### WHAT TO WORK ON
When a line below contains the word "BaseSignatureChecker", it counts toward the total; give that total and nothing besides.

### DATA TO USE
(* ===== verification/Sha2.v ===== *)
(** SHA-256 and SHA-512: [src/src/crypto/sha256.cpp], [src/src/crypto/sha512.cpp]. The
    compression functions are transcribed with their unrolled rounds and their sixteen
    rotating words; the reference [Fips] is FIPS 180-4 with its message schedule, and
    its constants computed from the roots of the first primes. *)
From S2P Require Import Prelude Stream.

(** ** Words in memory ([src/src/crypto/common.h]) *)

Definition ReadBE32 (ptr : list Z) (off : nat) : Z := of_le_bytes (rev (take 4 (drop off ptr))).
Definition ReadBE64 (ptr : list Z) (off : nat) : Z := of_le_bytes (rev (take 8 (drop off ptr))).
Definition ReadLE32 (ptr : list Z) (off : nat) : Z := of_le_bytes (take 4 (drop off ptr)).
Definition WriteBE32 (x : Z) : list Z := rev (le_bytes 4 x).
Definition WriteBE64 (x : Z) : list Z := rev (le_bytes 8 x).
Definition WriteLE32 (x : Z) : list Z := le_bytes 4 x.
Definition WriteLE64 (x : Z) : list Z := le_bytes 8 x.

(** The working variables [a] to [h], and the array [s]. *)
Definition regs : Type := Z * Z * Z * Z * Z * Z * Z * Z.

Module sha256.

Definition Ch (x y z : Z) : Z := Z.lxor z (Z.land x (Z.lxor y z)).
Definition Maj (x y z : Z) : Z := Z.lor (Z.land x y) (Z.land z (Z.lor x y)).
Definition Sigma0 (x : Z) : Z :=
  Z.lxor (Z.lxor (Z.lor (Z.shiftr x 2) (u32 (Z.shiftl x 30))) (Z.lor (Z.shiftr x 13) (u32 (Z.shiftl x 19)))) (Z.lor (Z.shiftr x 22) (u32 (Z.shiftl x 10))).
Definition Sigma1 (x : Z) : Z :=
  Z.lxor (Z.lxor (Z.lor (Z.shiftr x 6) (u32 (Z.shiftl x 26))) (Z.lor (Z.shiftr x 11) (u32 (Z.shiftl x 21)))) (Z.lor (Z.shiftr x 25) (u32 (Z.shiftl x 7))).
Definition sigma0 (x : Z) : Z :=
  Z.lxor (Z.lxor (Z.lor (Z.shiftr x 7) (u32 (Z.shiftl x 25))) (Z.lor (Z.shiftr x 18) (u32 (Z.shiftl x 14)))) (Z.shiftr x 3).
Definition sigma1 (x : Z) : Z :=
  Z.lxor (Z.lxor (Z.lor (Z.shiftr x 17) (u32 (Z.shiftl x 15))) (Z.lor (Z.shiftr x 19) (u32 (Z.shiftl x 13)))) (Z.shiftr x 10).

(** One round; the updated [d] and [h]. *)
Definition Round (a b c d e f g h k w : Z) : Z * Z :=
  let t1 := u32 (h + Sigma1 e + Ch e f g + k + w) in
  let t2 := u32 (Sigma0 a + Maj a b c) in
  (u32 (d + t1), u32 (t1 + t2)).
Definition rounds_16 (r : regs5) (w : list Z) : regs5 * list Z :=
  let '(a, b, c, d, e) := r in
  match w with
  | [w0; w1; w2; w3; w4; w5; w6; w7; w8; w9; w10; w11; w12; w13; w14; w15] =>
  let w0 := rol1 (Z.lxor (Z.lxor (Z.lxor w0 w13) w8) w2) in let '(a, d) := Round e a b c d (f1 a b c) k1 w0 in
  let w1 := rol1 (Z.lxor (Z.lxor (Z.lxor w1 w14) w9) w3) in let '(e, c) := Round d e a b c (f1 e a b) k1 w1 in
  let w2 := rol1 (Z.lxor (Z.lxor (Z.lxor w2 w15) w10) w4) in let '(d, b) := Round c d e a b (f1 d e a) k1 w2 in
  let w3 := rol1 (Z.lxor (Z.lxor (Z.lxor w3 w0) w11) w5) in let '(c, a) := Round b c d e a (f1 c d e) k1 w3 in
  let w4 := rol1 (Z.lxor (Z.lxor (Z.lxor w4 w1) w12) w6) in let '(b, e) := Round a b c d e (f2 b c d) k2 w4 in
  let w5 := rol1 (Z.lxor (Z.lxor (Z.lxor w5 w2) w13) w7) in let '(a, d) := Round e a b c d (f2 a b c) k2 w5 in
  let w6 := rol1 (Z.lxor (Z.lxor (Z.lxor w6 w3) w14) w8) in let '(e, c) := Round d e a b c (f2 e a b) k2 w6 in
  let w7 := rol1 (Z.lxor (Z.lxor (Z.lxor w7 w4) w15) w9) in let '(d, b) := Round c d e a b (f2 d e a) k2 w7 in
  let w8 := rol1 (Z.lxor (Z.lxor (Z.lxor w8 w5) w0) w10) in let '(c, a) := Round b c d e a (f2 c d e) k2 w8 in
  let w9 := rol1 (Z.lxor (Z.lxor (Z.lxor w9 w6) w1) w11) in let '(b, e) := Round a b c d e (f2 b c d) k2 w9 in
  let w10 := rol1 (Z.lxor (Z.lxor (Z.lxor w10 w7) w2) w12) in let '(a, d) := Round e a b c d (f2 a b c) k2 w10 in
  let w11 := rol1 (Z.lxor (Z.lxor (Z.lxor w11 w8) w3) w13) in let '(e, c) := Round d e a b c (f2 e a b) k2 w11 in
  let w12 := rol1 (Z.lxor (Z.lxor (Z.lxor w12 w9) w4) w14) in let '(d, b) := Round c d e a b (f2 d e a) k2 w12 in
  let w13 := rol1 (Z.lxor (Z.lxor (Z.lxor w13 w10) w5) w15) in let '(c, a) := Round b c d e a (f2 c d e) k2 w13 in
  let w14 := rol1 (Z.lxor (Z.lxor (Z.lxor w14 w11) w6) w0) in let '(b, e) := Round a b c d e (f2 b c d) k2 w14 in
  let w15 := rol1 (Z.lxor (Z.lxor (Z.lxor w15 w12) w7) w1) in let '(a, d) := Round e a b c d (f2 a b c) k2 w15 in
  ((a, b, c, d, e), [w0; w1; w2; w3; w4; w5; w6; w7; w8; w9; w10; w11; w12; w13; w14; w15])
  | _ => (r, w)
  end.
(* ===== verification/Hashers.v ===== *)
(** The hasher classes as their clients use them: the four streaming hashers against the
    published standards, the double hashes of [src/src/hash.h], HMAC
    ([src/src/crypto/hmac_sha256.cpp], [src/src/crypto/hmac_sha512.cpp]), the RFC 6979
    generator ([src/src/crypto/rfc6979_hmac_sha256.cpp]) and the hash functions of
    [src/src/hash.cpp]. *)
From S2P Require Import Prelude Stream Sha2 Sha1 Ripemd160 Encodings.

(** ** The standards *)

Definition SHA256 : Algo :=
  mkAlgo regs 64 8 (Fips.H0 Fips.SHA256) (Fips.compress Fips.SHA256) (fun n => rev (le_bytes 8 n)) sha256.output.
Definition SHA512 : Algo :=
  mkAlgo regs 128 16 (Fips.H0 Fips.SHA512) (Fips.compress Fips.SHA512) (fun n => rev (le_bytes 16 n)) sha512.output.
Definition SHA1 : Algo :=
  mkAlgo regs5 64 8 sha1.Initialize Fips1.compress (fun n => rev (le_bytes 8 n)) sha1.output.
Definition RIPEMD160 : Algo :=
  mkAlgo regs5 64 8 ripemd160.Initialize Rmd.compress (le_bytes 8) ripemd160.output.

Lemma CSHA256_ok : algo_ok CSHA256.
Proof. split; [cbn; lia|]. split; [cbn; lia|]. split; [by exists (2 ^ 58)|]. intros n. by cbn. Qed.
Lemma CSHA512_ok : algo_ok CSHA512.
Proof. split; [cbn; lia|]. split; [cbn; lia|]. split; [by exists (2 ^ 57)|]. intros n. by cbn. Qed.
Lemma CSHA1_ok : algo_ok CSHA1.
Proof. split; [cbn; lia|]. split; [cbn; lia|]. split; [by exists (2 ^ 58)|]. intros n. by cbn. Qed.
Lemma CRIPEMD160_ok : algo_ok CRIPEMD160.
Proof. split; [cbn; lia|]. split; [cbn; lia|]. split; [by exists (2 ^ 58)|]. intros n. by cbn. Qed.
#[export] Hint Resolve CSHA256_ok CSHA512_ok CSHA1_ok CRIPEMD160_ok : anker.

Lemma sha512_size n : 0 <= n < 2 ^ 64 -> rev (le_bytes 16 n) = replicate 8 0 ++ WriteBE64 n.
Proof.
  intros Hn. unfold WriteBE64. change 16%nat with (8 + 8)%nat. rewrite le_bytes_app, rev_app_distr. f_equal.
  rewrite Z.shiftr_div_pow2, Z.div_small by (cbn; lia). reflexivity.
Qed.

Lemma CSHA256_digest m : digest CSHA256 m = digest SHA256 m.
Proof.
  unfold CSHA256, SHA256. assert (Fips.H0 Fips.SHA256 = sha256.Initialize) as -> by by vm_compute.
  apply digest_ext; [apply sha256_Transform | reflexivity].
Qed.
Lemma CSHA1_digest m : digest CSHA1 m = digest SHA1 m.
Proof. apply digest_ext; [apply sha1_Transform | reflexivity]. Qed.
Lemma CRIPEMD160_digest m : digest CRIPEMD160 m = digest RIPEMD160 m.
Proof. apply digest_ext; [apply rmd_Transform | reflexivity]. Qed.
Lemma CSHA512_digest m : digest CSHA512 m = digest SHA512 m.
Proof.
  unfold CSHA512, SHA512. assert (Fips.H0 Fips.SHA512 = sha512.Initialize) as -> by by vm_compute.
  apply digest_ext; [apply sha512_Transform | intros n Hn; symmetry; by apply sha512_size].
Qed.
---
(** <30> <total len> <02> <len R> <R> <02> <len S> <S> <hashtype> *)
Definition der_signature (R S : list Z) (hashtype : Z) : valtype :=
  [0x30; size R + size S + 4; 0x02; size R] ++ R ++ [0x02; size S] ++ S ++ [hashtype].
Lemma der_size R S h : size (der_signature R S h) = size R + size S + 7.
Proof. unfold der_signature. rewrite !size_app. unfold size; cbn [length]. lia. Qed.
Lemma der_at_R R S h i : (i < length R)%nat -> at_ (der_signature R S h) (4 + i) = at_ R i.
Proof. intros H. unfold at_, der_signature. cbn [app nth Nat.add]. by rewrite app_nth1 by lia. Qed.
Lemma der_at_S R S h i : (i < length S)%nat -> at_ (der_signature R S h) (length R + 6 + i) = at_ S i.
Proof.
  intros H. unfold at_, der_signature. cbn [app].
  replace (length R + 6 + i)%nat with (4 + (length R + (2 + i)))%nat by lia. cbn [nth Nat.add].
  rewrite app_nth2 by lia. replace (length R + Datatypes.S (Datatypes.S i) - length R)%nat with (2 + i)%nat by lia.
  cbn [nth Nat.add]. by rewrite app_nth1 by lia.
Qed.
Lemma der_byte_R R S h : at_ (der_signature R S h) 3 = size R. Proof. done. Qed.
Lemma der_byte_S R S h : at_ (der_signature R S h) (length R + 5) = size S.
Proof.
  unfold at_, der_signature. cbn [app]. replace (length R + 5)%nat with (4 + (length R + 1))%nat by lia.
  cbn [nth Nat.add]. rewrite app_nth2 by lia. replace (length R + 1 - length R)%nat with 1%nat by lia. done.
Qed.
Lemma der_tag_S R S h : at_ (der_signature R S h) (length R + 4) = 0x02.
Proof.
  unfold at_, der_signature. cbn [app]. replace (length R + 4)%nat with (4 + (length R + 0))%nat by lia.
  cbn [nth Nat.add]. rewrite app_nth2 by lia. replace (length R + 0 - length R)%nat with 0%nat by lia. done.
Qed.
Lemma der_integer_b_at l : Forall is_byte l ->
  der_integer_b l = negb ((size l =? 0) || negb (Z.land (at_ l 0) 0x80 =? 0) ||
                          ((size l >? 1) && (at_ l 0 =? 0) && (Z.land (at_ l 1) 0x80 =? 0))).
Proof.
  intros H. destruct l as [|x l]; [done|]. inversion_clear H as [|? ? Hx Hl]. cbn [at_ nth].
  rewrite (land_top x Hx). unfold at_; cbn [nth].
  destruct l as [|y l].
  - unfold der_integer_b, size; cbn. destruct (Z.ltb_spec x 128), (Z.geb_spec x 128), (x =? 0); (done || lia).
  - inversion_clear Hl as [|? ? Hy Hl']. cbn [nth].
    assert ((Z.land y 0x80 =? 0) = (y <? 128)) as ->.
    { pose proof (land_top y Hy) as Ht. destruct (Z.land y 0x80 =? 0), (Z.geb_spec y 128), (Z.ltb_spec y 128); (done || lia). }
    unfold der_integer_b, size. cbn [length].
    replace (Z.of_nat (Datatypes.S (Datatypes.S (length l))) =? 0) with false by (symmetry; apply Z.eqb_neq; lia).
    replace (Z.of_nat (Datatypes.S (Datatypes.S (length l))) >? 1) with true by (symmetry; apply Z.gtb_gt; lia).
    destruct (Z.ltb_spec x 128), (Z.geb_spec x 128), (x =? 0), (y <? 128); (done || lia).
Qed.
---
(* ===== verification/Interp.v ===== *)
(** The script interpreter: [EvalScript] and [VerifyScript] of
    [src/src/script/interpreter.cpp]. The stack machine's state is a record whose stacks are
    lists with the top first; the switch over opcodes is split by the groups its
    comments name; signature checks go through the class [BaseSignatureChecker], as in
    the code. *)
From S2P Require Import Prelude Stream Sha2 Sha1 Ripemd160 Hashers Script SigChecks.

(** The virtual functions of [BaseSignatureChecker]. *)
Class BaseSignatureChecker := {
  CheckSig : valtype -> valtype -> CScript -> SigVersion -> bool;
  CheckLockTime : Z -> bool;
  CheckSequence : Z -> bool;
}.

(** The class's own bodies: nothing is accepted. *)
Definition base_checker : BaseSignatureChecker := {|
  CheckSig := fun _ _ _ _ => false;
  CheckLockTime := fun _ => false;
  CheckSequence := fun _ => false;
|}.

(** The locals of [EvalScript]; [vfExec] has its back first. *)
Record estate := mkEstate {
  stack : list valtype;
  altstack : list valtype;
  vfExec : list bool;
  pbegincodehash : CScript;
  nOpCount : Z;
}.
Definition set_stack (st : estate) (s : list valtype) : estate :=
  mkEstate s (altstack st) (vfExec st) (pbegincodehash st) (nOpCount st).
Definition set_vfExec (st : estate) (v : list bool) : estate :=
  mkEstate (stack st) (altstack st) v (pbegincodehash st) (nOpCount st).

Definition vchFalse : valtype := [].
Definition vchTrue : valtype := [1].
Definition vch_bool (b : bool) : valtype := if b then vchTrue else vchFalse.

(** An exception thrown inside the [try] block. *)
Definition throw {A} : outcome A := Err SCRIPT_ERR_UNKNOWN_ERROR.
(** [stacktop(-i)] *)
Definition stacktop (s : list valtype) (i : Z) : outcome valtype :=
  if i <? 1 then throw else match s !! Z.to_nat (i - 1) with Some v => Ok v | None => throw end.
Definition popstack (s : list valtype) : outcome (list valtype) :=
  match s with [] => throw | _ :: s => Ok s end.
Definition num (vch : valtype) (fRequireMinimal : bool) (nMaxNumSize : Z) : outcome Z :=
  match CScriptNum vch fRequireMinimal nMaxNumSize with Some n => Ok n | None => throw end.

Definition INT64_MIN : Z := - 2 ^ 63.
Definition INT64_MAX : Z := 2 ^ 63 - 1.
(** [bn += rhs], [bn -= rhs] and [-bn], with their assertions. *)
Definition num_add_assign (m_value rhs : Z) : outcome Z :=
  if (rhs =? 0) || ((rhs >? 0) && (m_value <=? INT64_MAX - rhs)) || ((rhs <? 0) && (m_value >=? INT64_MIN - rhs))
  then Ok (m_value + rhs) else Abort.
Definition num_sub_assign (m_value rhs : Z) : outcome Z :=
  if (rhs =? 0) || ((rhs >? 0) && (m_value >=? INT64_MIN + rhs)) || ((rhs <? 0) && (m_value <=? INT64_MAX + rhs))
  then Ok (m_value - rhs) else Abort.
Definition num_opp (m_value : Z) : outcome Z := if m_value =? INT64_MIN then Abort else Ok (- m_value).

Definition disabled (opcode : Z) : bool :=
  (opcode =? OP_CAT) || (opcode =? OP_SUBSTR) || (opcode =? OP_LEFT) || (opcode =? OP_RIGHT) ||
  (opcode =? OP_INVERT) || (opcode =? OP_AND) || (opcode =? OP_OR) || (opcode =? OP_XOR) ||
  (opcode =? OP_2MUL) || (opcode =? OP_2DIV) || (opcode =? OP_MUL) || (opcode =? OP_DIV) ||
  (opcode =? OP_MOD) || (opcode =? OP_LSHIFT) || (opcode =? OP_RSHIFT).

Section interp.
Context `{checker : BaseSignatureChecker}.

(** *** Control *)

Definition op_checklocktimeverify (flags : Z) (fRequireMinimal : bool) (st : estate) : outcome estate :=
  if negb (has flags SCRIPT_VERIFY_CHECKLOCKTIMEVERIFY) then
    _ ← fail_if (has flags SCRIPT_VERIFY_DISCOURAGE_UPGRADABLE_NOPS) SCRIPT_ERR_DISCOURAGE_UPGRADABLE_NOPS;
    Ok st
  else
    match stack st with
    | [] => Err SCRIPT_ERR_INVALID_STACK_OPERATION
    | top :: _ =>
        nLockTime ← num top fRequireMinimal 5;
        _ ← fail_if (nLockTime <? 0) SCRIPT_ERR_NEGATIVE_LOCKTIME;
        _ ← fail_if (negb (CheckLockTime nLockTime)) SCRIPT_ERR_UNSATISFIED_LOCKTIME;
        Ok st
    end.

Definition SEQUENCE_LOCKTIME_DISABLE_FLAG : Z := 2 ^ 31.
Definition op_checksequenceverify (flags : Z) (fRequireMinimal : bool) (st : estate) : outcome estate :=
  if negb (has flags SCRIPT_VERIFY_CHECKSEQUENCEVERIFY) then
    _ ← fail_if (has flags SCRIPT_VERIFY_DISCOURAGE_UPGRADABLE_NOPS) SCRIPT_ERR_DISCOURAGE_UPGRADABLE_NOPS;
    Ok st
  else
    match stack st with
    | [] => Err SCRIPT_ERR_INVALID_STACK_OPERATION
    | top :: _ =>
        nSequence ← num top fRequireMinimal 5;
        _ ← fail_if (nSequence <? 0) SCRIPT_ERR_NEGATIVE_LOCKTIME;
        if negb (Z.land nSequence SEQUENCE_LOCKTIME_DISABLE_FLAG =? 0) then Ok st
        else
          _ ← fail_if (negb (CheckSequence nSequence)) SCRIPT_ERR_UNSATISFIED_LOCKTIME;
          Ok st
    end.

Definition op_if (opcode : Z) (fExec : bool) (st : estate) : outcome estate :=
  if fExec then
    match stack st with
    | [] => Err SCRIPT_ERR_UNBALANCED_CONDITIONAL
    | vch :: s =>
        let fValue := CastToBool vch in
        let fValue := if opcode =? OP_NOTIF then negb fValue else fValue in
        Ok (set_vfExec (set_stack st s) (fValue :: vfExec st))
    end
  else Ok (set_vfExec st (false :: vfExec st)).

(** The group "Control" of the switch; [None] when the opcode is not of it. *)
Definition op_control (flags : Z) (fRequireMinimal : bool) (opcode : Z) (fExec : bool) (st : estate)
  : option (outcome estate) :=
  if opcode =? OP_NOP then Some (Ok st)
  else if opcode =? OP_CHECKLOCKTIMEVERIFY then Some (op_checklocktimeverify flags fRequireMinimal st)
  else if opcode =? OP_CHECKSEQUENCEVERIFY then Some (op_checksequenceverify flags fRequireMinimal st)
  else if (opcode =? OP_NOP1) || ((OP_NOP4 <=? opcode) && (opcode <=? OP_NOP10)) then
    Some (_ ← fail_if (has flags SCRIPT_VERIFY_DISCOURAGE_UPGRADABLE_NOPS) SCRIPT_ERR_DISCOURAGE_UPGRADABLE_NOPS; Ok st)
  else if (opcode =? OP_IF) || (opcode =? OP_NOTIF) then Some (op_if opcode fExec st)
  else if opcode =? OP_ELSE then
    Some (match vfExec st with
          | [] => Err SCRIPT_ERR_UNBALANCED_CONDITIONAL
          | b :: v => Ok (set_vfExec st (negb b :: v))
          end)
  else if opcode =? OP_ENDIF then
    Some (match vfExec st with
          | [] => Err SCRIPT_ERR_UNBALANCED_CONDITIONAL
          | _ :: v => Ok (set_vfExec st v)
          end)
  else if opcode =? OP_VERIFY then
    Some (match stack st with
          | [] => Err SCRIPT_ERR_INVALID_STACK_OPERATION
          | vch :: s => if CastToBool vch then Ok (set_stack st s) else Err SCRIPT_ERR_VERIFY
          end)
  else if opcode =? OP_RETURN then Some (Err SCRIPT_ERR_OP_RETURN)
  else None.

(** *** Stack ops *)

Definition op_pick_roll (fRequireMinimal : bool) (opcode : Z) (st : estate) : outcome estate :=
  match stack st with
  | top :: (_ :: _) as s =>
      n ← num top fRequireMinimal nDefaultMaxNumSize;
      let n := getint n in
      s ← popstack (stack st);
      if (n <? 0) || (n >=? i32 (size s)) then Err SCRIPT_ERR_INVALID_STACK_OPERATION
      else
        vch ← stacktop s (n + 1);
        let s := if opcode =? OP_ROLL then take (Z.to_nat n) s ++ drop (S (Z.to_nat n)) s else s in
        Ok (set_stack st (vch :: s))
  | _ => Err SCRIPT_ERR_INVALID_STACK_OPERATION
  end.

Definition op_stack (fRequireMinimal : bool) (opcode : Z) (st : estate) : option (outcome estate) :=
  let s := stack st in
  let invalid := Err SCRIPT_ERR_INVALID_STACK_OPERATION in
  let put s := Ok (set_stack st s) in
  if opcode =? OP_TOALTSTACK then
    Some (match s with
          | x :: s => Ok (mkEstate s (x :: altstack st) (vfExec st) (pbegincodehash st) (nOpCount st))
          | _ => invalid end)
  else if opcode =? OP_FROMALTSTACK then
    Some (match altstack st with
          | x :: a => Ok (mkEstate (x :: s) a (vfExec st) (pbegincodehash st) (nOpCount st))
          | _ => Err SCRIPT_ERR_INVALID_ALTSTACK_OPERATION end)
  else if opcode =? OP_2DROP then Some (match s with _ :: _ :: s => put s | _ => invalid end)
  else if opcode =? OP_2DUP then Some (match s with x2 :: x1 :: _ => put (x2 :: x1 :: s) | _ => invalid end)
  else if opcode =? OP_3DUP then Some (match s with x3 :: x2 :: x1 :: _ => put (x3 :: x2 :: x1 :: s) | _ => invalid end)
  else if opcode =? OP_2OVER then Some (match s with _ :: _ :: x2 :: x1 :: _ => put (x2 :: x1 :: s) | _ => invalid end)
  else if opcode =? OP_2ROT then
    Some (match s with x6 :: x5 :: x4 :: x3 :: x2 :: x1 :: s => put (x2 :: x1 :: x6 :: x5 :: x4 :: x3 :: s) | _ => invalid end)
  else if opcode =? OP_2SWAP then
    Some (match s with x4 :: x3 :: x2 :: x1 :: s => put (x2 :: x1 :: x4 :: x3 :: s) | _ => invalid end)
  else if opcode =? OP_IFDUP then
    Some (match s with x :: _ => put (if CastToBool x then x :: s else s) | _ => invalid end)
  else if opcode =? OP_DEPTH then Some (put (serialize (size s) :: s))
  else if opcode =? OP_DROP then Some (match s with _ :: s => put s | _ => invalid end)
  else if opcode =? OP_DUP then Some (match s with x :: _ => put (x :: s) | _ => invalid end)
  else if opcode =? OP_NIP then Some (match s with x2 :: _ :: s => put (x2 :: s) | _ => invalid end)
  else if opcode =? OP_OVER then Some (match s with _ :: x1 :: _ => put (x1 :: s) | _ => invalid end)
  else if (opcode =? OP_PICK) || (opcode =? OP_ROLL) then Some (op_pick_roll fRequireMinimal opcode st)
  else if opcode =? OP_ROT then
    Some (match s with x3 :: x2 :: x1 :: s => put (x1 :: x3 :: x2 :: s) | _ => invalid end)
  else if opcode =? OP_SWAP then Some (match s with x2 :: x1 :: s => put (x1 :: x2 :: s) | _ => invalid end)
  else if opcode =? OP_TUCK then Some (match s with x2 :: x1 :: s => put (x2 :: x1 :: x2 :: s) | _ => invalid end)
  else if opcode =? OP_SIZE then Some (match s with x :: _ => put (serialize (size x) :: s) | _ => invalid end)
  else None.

### SOLUTION FOR THIS TASK
5